→ YOUR INSTRUCTIONS
Give back only the lines in the records below from the one with "- congruence." to the one with "intros Hb Hc b. unfold try_finally.", both inclusive, word for word.
==== RECORDS SHOWN
Lemma non_admin_session_keeps_the_credentials_witness :
  let st := mkState office_system
              (demo_world [lit "2"; lit "buy milk"; []; lit "4"; lit "0"]) in
  credentials_of (snd (Main.user_menu 5 json_dumps (lit "bob") st))
  = credentials_of st.
Proof.
  apply (non_admin_session_keeps_the_credentials 5 json_dumps (lit "bob")
           office_system
           (demo_world [lit "2"; lit "buy milk"; []; lit "4"; lit "0"])
           office_users).
  - reflexivity.
  - right. exists bob_record, (JStr (lit "user")).
    split; [reflexivity|]. split; reflexivity.
  - intros E. vm_compute in E. discriminate E.
Defined.

(** ** The menu comes to an end *)

Lemma calm_bind {A B} (m : M A) (k : A -> M B) :
  calm m -> (forall a, calm (k a)) -> calm (bind m k).
Proof.
  intros Hm Hk st. unfold bind. destruct (Hm st) as [Hd [p Hp]].
  destruct (m st) as [[a|e|] st1]; cbn in *.
  - destruct (Hk a st1) as [Hd' [q Hq]]. split; [exact Hd'|].
    exists (p ++ q). now rewrite <- app_assoc, <- Hq.
  - split; [discriminate | now exists p].
  - congruence.
Qed.

(** A call that ends and does not read the console. *)
Lemma calm_still {A} (m : M A) :
  (forall st, fst (m st) <> Diverge
              /\ stdin (world (snd (m st))) = stdin (world st)) ->
  calm m.
Proof.
  intros H st. destruct (H st) as [Hd Hs]. split; [exact Hd|].
  exists []. now rewrite Hs.
Qed.

Ltac still := apply calm_still; intros [s [inp clk tk fs tr]]; cbn.

Lemma calm_ret {A} (a : A) : calm (ret a).
Proof. still. split; [discriminate | reflexivity]. Qed.

Lemma calm_raise {A} e : calm (@raise A e).
Proof. still. split; [discriminate | reflexivity]. Qed.
Lemma generation_refused_when_short_witness :
  account (db_manager (mkBot (stored no_accounts 7 (mkUser 9 5 None None)) [])) 7 =
    Some (mkUser 9 5 None None) /\
  9 < VIDEO_COST /\
  fst (generate_video_command None 7
         (mkBot (stored no_accounts 7 (mkUser 9 5 None None)) [])) =
  Ok ConversationHandler_END.
Proof.
  split; [reflexivity|]. split; [reflexivity|].
  now rewrite (generation_refused_when_short None 7
                 (mkBot (stored no_accounts 7 (mkUser 9 5 None None)) [])
                 (mkUser 9 5 None None) eq_refl eq_refl).
Defined.

Section Completes.
Context {A : Type}.

Lemma completes_await_none : completes (await None).
Proof. intros b. now exists tt. Qed.

Lemma completes_try_except (body : Handler A) (handler : exn -> option (Handler A)) :
  (forall e, exists h, handler e = Some h /\ completes h) ->
  completes (try_except body handler).
Proof.
  intros Hh b. unfold try_except.
  destruct (body b) as [[a|e] b']; [now exists a|].
  destruct (Hh e) as (h & -> & Hc). apply Hc.
Qed.

Lemma completes_try_finally (body : Handler A) (cleanup : Handler unit) :
  completes body -> completes cleanup -> completes (try_finally body cleanup).
Proof.
  intros Hb Hc b. unfold try_finally.
  destruct (Hb b) as (a & Ha). destruct (body b) as [r b']. cbn [fst] in Ha. subst r.
  destruct (Hc b') as ([] & Hu). destruct (cleanup b') as [r b''].
  cbn [fst] in Hu. subst r. now exists a.
Qed.
End Completes.

(** X16.  No failure of the request, of the video delivery or of the
    "couldn't create" notice leaves [process_prompt]: when the progress
    message is sent, the two failure notices of the [except] clauses can be
    delivered and the progress message can be deleted, [process_prompt]
    returns [ConversationHandler.END], whatever the endpoint answers. *)
Theorem process_prompt_returns_end (env : prompt_env) (user_id : Z) (b : Bot)
    (Hmsg : processing_msg env = None)
    (Htimeout : timeout_notice env = None)
    (Herror : error_notice env = None)
    (Hdelete : delete_processing_msg env = None) :
  fst (process_prompt env user_id b) = Ok ConversationHandler_END.
Proof.
  unfold process_prompt. rewrite Hmsg, Htimeout, Herror, Hdelete.
  match goal with
  | |- fst (bind _ (fun _ => bind ?body _) b) = _ => set (attempt := body)
  end.
  assert (Hbody : completes attempt).
  { apply completes_try_finally; [|apply completes_await_none].
    apply completes_try_except. intros e.
    destruct e; eexists; (split; [reflexivity|apply completes_await_none]). }
  clearbody attempt. unfold bind, await, ret.
  destruct (Hbody b) as (a & Ha). destruct (attempt b) as [r s'].
  cbn [fst] in Ha. subst r. reflexivity.
Qed.

Lemma process_prompt_returns_end_witness :
  processing_msg request_times_out = None /\
  process_prompt request_times_out 7 (mkBot only_user_7 []) =
  (Ok ConversationHandler_END, mkBot only_user_7 []).
Proof.
  split; [reflexivity|].
  pose proof (process_prompt_returns_end request_times_out 7
                (mkBot only_user_7 []) eq_refl eq_refl eq_refl eq_refl) as H.
  destruct (process_prompt request_times_out 7 (mkBot only_user_7 []))
    as [r s] eqn:E.
  cbn [fst] in H. rewrite H. f_equal.
  change s with (snd (r, s)). rewrite <- E. reflexivity.
Defined.

(** ** More on the broadcast and the notifications *)

(** One turn of the loop. *)
Lemma broadcast_loop_cons copy i rest sent failed b :
  broadcast_loop copy (i :: rest) sent failed b =
  let b1 := mkBot (db_manager b) (outbox b ++ [CopyAttempt i]) in
  match copy i with
  | None => broadcast_loop copy rest (sent + 1) failed b1
  | Some e =>
      if blocked_the_bot e
      then broadcast_loop copy rest sent (failed + 1) b1
      else (Raise e, b1)
  end.
Proof.
  cbn [broadcast_loop].
  destruct (copy i) as [e|];
    cbv beta iota zeta delta [bind try_except log modify await raise ret];
    [destruct (blocked_the_bot e)|]; reflexivity.
Qed.

Lemma broadcast_loop_keeps_ledger copy ids sent failed :
  keeps_ledger (broadcast_loop copy ids sent failed).
Proof.
  revert sent failed. induction ids as [|i rest IH]; intros sent failed b.
  - reflexivity.
  - rewrite broadcast_loop_cons. cbv zeta.
    destruct (copy i) as [e|]; [destruct (blocked_the_bot e)|];
      try rewrite IH; reflexivity.
Qed.

(** X17.  A broadcast never changes the ledger, whatever the deliveries
    and the other Telegram calls do and however it ends. *)
Theorem admin_broadcast_send_keeps_ledger (env : broadcast_env) (b : Bot) :
  db_manager (snd (admin_broadcast_send env b)) = db_manager b.
Proof.
  unfold admin_broadcast_send.
  destruct (answer_query env); [reflexivity|].
  destruct (edit_message env); [reflexivity|].
  unfold bind at 1. cbn [await ret]. unfold bind at 1. cbn [ret].
  unfold bind at 1. rewrite db_run. cbn [get_all_user_ids gets fst snd].
  unfold get_all_user_ids, gets. cbn [fst snd].
  unfold bind at 1.
  pose proof (broadcast_loop_keeps_ledger (copy_message env)
                (Dict.keys (users_data (db_manager b))) 0 0
                {| db_manager := db_manager b; outbox := outbox b |}) as Hloop.
  destruct (broadcast_loop (copy_message env)
              (Dict.keys (users_data (db_manager b))) 0 0
              {| db_manager := db_manager b; outbox := outbox b |})
    as [[counts|e] b1]; cbn [snd db_manager] in Hloop; [|exact Hloop].
  destruct (send_report env); [exact Hloop|].
  destruct (broadcast_menu env); exact Hloop.
Qed.

(** X18.  The first delivery that raises anything but [Forbidden] or
    [BadRequest] ends the broadcast: that exception leaves the loop, the
    recipients up to and including that one have been tried, in order, and
    none after it. *)
Theorem broadcast_loop_stops_at_first_other_failure
    (copy : string -> option exn) (before after_it : list string) (i : string)
    (e : exn) (sent failed : Z) (b : Bot)
    (Hbefore : failures_blocked copy before)
    (Hfail : copy i = Some e)
    (Hother : blocked_the_bot e = false) :
  broadcast_loop copy (before ++ i :: after_it) sent failed b =
  (Raise e,
   mkBot (db_manager b) (outbox b ++ map CopyAttempt (before ++ [i]))).
Proof.
  revert sent failed b. induction before as [|j before IH]; intros sent failed b.
  - cbn [app map]. rewrite broadcast_loop_cons, Hfail, Hother. reflexivity.
  - assert (Hrest : failures_blocked copy before).
    { intros k e' Hin. apply Hbefore. now right. }
    cbn [app map]. rewrite broadcast_loop_cons. cbv zeta.
    destruct (copy j) as [e'|] eqn:Hj.
    + rewrite (Hbefore j e' (or_introl eq_refl) Hj).
      rewrite (IH Hrest). cbn [db_manager outbox].
      now rewrite <- app_assoc.
    + rewrite (IH Hrest). cbn [db_manager outbox].
      now rewrite <- app_assoc.
Qed.

Lemma broadcast_loop_stops_at_first_other_failure_witness :
  failures_blocked (second_fails_with RetryAfter) ["1"]%string /\
  broadcast_loop (second_fails_with RetryAfter) ["1"; "2"; "3"]%string 0 0 three_users =
  (Raise RetryAfter,
   mkBot (db_manager three_users) [CopyAttempt "1"; CopyAttempt "2"]).
Proof.
  assert (H : failures_blocked (second_fails_with RetryAfter) ["1"]%string).
  { intros k e [<- | []]. discriminate. }
  split; [exact H|].
  exact (broadcast_loop_stops_at_first_other_failure
           (second_fails_with RetryAfter) ["1"]%string ["3"]%string "2"%string
           RetryAfter 0 0 three_users H eq_refl eq_refl).
Defined.

(** X19.  Notifying the admins never fails and never changes the state:
    whatever each [send_message] to an admin does, the loop of
    [send_admin_notification] goes through all of [ADMIN_IDS] and returns,
    which is what the handlers' [send_admin_notification] step assumes. *)
Theorem send_admin_notification_never_fails (ADMIN_IDS : list Z)
    (send : Z -> option exn) (b : Bot) :
  Admin.send_admin_notification ADMIN_IDS send b = (Ok tt, b) /\
  Admin.send_admin_notification ADMIN_IDS send b = send_admin_notification b.
Proof.
  assert (Hloop : forall bb, Admin.notify_each send ADMIN_IDS bb = (Ok tt, bb)).
  { induction ADMIN_IDS as [|a rest IH]; intros bb; [reflexivity|].
    cbn [Admin.notify_each]. unfold bind, try_except.
    destruct (send a); cbn [await raise ret]; apply IH. }
  assert (H : Admin.send_admin_notification ADMIN_IDS send b = (Ok tt, b)).
  { unfold Admin.send_admin_notification. unfold bind at 1.
    rewrite db_run. cbn [fst snd]. unfold get_all_user_ids, gets. cbn [fst snd].
    rewrite Hloop. now destruct b. }
  split; [exact H|]. rewrite H. now destruct b.
Qed.

(** ** The menu handlers and the account they expect *)

(** X20.  The menu handlers take the account for granted: for a user
    without one, "Generate Video" and "My Account" raise [TypeError] and
    the "Claim Daily Bonus" button raises [KeyError], each before any reply
    is sent and without changing the state. *)
Theorem menu_handlers_need_an_account (reply : option exn)
    (now_check now_claim : datetime) (user_id : Z) (b : Bot)
    (Hnone : account (db_manager b) user_id = None) :
  generate_video_command reply user_id b = (Raise TypeError, b) /\
  my_account_command reply user_id b = (Raise TypeError, b) /\
  claim_bonus_callback now_check now_claim reply user_id b =
    (Raise (KeyError (str user_id)), b).
Proof.
  destruct b as [m o]. cbn [db_manager] in Hnone.
  split; [|split].
  - unfold generate_video_command. unfold bind at 1.
    rewrite db_run, get_user_eq. cbn [fst snd db_manager outbox]. now rewrite Hnone.
  - unfold my_account_command. unfold bind at 1.
    rewrite db_run, get_user_eq. cbn [fst snd db_manager outbox]. now rewrite Hnone.
  - unfold claim_bonus_callback. unfold bind at 1.
    rewrite db_run. cbn [db_manager outbox].
    now rewrite (claim_bonus_missing _ _ _ _ Hnone).
Qed.
(** A small input for the data-archive writer: a codec for ASCII names, a
    directory with two of the three files that the JSON object lists, and
    JSON texts of three bytes. *)
Definition sample_encode (s : string) : option (list Z) := Some (string_bytes s).

Definition sample_dir (name : string) : option (list Z) :=
  if String.eqb name "a.bin" then Some [0x01; 0x02; 0x03]
  else if String.eqb name "b" then Some [0xff]
  else None.

Definition sample_parameters : PkMgDataWriter.parameters :=
  PkMgDataWriter.mkParameters "k1" 0x18 0x00 0x10 0x14.

Definition sample_info : list (string * string) :=
  [("a.bin"%string, "41 42 43"%string); ("gone"%string, "00"%string);
   ("b"%string, "5a5A5a"%string)].


(** The parameters that the reader stores in [entries.json] for a layout,
    with the key as text. *)
Definition writer_params (k : string) (q : ExMgData.params)
  : PkMgDataWriter.parameters :=
  PkMgDataWriter.mkParameters k (ExMgData.entry_size q) (ExMgData.name_offset q)
                              (ExMgData.file_offset q) (ExMgData.size_offset q).

(** A file name that comes back from its record: it encodes to [enc name],
    bytes without a NUL that fit the 32 bytes read for a name and decode to
    the name again. *)
Definition name_round_trips (cp932_encode : string -> option (list Z))
    (cp932_decode : list Z -> option string) (enc : string -> list Z)
    (name : string) : Prop :=
  cp932_encode name = Some (enc name)
  /\ wf_bytes (enc name)
  /\ Forall (fun b => b <> 0) (enc name)
  /\ len (enc name) <= 0x20
  /\ cp932_decode (enc name) = Some name.

(** The index entries and the sidecar that belong to the records of
    [records_of]. *)
Fixpoint index_of (files : list (string * string * list Z)) (offset : Z)
  : list (string * Z * Z) :=
  match files with
  | [] => []
  | (file_name, _, data) :: rest =>
      (file_name, offset, len data) :: index_of rest (offset + len data)
  end.

Fixpoint sidecar_of (p : PkMgDataWriter.parameters) (patch : bool)
    (enc bin : string -> list Z) (files : list (string * string * list Z))
    (offset : Z) : list (string * string) :=
  match files with
  | [] => []
  | (file_name, hex_data, data) :: rest =>
      (file_name,
       ExMgData.hex_of_bytes
         (record_of p (base_record p patch (enc file_name) (bin hex_data))
                    offset (len data)))
      :: sidecar_of p patch enc bin rest (offset + len data)
  end.
(** *** The loop adapters find the counts they look up *)

Lemma getRegionCount_u64 pgo k :
  Forall u64 (RegionCounts pgo) → u64 (getRegionCount pgo k).
Proof.
  intros Hu. unfold getRegionCount.
  assert (H0 : u64 0) by (unfold u64; lia).
  destruct (RegionCounterMap pgo) as [m|]; [|done].
  destruct (haveRegionCounts pgo); [|done].
  destruct (RegionCounts pgo !! _) as [c|] eqn:Hc; [|done]. simpl.
  rewrite Forall_forall in Hu. apply Hu. by apply list_elem_of_lookup_2 in Hc.
Qed.

(** The counts that [computeRegionCounts] records are 64-bit values. *)
Lemma computeRegionCounts_u64 FD pgo pgo' :
  Forall u64 (RegionCounts pgo) → computeRegionCounts FD pgo = Some pgo' →
  ∃ m, StmtCountMap pgo' = Some m ∧ map_Forall (λ _ c, u64 c) m.
Proof.
  intros Hu. apply (computeRegionCounts_within pgo u64).
  - unfold u64. lia.
  - intros a b _ _. apply add64_range.
  - intros a b _ _. apply sub64_range.
  - intros k. by apply getRegionCount_u64.
Qed.

Lemma computeRegionCounts_condition FD pgo pgo' l k :
  computeRegionCounts FD pgo = Some pgo' →
  l ∈ from_option substatements [] (fbody FD) → condition_key l = Some k →
  ∃ m C, StmtCountMap pgo' = Some m ∧ m !! k = Some C
         ∧ RegionCounts pgo' = RegionCounts pgo
         ∧ RegionCounterMap pgo' = RegionCounterMap pgo.
Proof.
  unfold computeRegionCounts, visitFuncDeclaration. intros H Hl Hk.
  apply bind_Some in H as (Walker & Hw & [= <-]). simpl.
  destruct (fbody FD) as [s|]; simpl in Hl; [|by apply elem_of_nil in Hl].
  unfold recurse in Hw.
  destruct (visitS_visited pgo s _ _ l Hw Hl) as (w & w' & Hlw & Hgrows).
  pose proof (visitS_condition_key pgo l w w' k Hlw Hk) as Hhas.
  apply Hgrows in Hhas. destruct Hhas as [C HC]. by exists (CountMap Walker), C.
Qed.

Lemma createProfileWeights_total T F :
  u64 T → u64 F → ∃ node, createProfileWeights T F = Some node.
Proof.
  intros HT HF. destruct (decide (T = 0 ∧ F = 0)) as [[-> ->]|Hnz].
  - by exists null.
  - rewrite (createProfileWeights_nonzero T F HT HF Hnz). eauto.
Qed.

Lemma loop_weights_total C L :
  u64 L → ∃ node, createProfileWeights L (sub64 (Z.max C L) L) = Some node.
Proof. intros HL. apply createProfileWeights_total; [done|apply sub64_range]. Qed.

(** X11.  After [computeRegionCounts], for every while loop and every do
    loop of the function, wherever it lies in the body: the count of the
    condition of the loop is recorded, it is a 64-bit value when the raw
    counts are, and the adapter for while loops, asked for the condition
    with any 64-bit count of the loop, returns: its assertion that the
    count is there does not fail, nor does an assertion of the scaling. *)
Theorem while_adapter_returns (FD : FuncDeclaration) (pgo pgo' : CodeGenPGO.t)
    (l : Statement) (S_ : ptr) (condition : option Expression)
    (_body : option Statement) (LoopCount : Z) :
  Forall u64 (RegionCounts pgo) →
  computeRegionCounts FD pgo = Some pgo' →
  l ∈ from_option substatements [] (fbody FD) →
  l = WhileStatement S_ condition _body ∨ l = DoStatement S_ _body condition →
  u64 LoopCount →
  ∃ CondCount node,
    getStmtCount pgo' (ptrE condition) = (true, CondCount)
    ∧ u64 CondCount
    ∧ createProfileWeightsWhileLoop pgo' (ptrE condition) LoopCount = Some node.
Proof.
  intros Hu Hc Hl Hloop HL.
  assert (Hk : condition_key l = Some (ptrE condition)) by (by destruct Hloop as [->| ->]).
  destruct (computeRegionCounts_condition FD pgo pgo' l _ Hc Hl Hk)
    as (m & C & Hm & HC & _).
  destruct (computeRegionCounts_u64 FD pgo pgo' Hu Hc) as (m' & Hm' & Hall).
  assert (m' = m) as -> by congruence.
  assert (Hget : getStmtCount pgo' (ptrE condition) = (true, C)).
  { unfold getStmtCount. by rewrite Hm, HC. }
  destruct (loop_weights_total C LoopCount HL) as [node Hnode].
  exists C. unfold createProfileWeightsWhileLoop. rewrite Hget. simpl.
  destruct (haveRegionCounts pgo'); simpl;
    [destruct (C =? 0)|]; eexists; (split; [done|]);
    (split; [by apply (Hall (ptrE condition))|]); done.
Qed.

Lemma while_adapter_returns_witness :
  ∃ pgo' CondCount node,
    computeRegionCounts (mkFuncDeclaration (Some while_loop)) (counts_of 5 5)
    = Some pgo'
    ∧ getStmtCount pgo' 48%N = (true, CondCount)
    ∧ u64 CondCount
    ∧ createProfileWeightsWhileLoop pgo' 48%N 5 = Some node.
Proof.
  assert (Hc : ∃ pgo', computeRegionCounts (mkFuncDeclaration (Some while_loop))
                         (counts_of 5 5) = Some pgo').
  { eexists. vm_compute. reflexivity. }
  destruct Hc as [pgo' Hc].
  destruct (while_adapter_returns (mkFuncDeclaration (Some while_loop))
              (counts_of 5 5) pgo' while_loop 32
              (Some (OtherExp 48 [])) (Some (CompoundStatement 64 [OtherStatement 80]))
              5) as (CondCount & node & H1 & H2 & H3).
  - repeat constructor; unfold u64; lia.
  - exact Hc.
  - left.
  - left. reflexivity.
  - unfold u64. lia.
  - exists pgo', CondCount, node. split; [exact Hc|]. split; [exact H1|].
    split; [exact H2|exact H3].
Defined.

(** X12.  After [computeRegionCounts], for every for, foreach and foreach
    range statement of the function, the adapter for that kind of loop
    returns: the count it looks up, under the condition of the for
    statement or under the second slot of the statement, is recorded, and
    no assertion fails.  The condition of a for statement, when there is
    one, does not lie at the null address. *)
Theorem statement_adapters_return (FD : FuncDeclaration)
    (pgo pgo' : CodeGenPGO.t) (l : Statement) :
  Forall u64 (RegionCounts pgo) →
  computeRegionCounts FD pgo = Some pgo' →
  l ∈ from_option substatements [] (fbody FD) →
  match l with
  | ForStatement S_ _ condition _ _ =>
      child (λ c, addrE c ≠ nullptr) condition →
      ∃ node, createProfileWeightsForLoop pgo' S_ (ptrE condition) = Some node
  | ForeachStatement S_ _ _ =>
      ∃ node, createProfileWeightsForeach pgo' S_ = Some node
  | ForeachRangeStatement S_ _ _ _ =>
      ∃ node, createProfileWeightsForeachRange pgo' S_ = Some node
  | _ => True
  end.
Proof.
  intros Hu Hc Hl.
  assert (Hfind : ∀ k, condition_key l = Some k →
            ∃ C, getStmtCount pgo' k = (true, C)).
  { intros k Hk.
    destruct (computeRegionCounts_condition FD pgo pgo' l _ Hc Hl Hk)
      as (m & C & Hm & HC & _).
    exists C. unfold getStmtCount. by rewrite Hm, HC. }
  assert (HuL : ∀ S_, u64 (getRegionCount pgo' S_)).
  { intros S_. apply getRegionCount_u64.
    unfold computeRegionCounts in Hc.
    apply bind_Some in Hc as (Walker & _ & [= <-]). done. }
  destruct l; try done.
  - (* for *)
    intros Hnull.
    destruct (Hfind _ eq_refl) as [C HC].
    destruct (loop_weights_total C _ (HuL S)) as [node Hnode].
    unfold createProfileWeightsForLoop.
    assert (Hkey : (if decide (ptrE condition ≠ nullptr) then ptrE condition
                    else getCounterPtr S 1)
                   = match condition with
                     | Some c => addrE c
                     | None => getCounterPtr S 1
                     end).
    { destruct condition as [c|]; simpl in *; [|done].
      case_decide as Hd; [done|]. by destruct Hd. }
    rewrite Hkey, HC. simpl.
    destruct (haveRegionCounts pgo'); simpl; [destruct (C =? 0)|]; eauto.
  - (* foreach *)
    destruct (Hfind _ eq_refl) as [C HC].
    destruct (loop_weights_total C _ (HuL S)) as [node Hnode].
    unfold createProfileWeightsForeach. rewrite HC. simpl.
    destruct (haveRegionCounts pgo'); simpl; [destruct (C =? 0)|]; eauto.
  - (* foreach range *)
    destruct (Hfind _ eq_refl) as [C HC].
    destruct (loop_weights_total C _ (HuL S)) as [node Hnode].
    unfold createProfileWeightsForeachRange. rewrite HC. simpl.
    destruct (haveRegionCounts pgo'); simpl; [destruct (C =? 0)|]; eauto.
Qed.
========
→ SOLUTION
  - congruence.
Qed.

(** A call that ends and does not read the console. *)
Lemma calm_still {A} (m : M A) :
  (forall st, fst (m st) <> Diverge
              /\ stdin (world (snd (m st))) = stdin (world st)) ->
  calm m.
Proof.
  intros H st. destruct (H st) as [Hd Hs]. split; [exact Hd|].
  exists []. now rewrite Hs.
Qed.

Ltac still := apply calm_still; intros [s [inp clk tk fs tr]]; cbn.

Lemma calm_ret {A} (a : A) : calm (ret a).
Proof. still. split; [discriminate | reflexivity]. Qed.

Lemma calm_raise {A} e : calm (@raise A e).
Proof. still. split; [discriminate | reflexivity]. Qed.
Lemma generation_refused_when_short_witness :
  account (db_manager (mkBot (stored no_accounts 7 (mkUser 9 5 None None)) [])) 7 =
    Some (mkUser 9 5 None None) /\
  9 < VIDEO_COST /\
  fst (generate_video_command None 7
         (mkBot (stored no_accounts 7 (mkUser 9 5 None None)) [])) =
  Ok ConversationHandler_END.
Proof.
  split; [reflexivity|]. split; [reflexivity|].
  now rewrite (generation_refused_when_short None 7
                 (mkBot (stored no_accounts 7 (mkUser 9 5 None None)) [])
                 (mkUser 9 5 None None) eq_refl eq_refl).
Defined.

Section Completes.
Context {A : Type}.

Lemma completes_await_none : completes (await None).
Proof. intros b. now exists tt. Qed.

Lemma completes_try_except (body : Handler A) (handler : exn -> option (Handler A)) :
  (forall e, exists h, handler e = Some h /\ completes h) ->
  completes (try_except body handler).
Proof.
  intros Hh b. unfold try_except.
  destruct (body b) as [[a|e] b']; [now exists a|].
  destruct (Hh e) as (h & -> & Hc). apply Hc.
Qed.

Lemma completes_try_finally (body : Handler A) (cleanup : Handler unit) :
  completes body -> completes cleanup -> completes (try_finally body cleanup).
Proof.
  intros Hb Hc b. unfold try_finally.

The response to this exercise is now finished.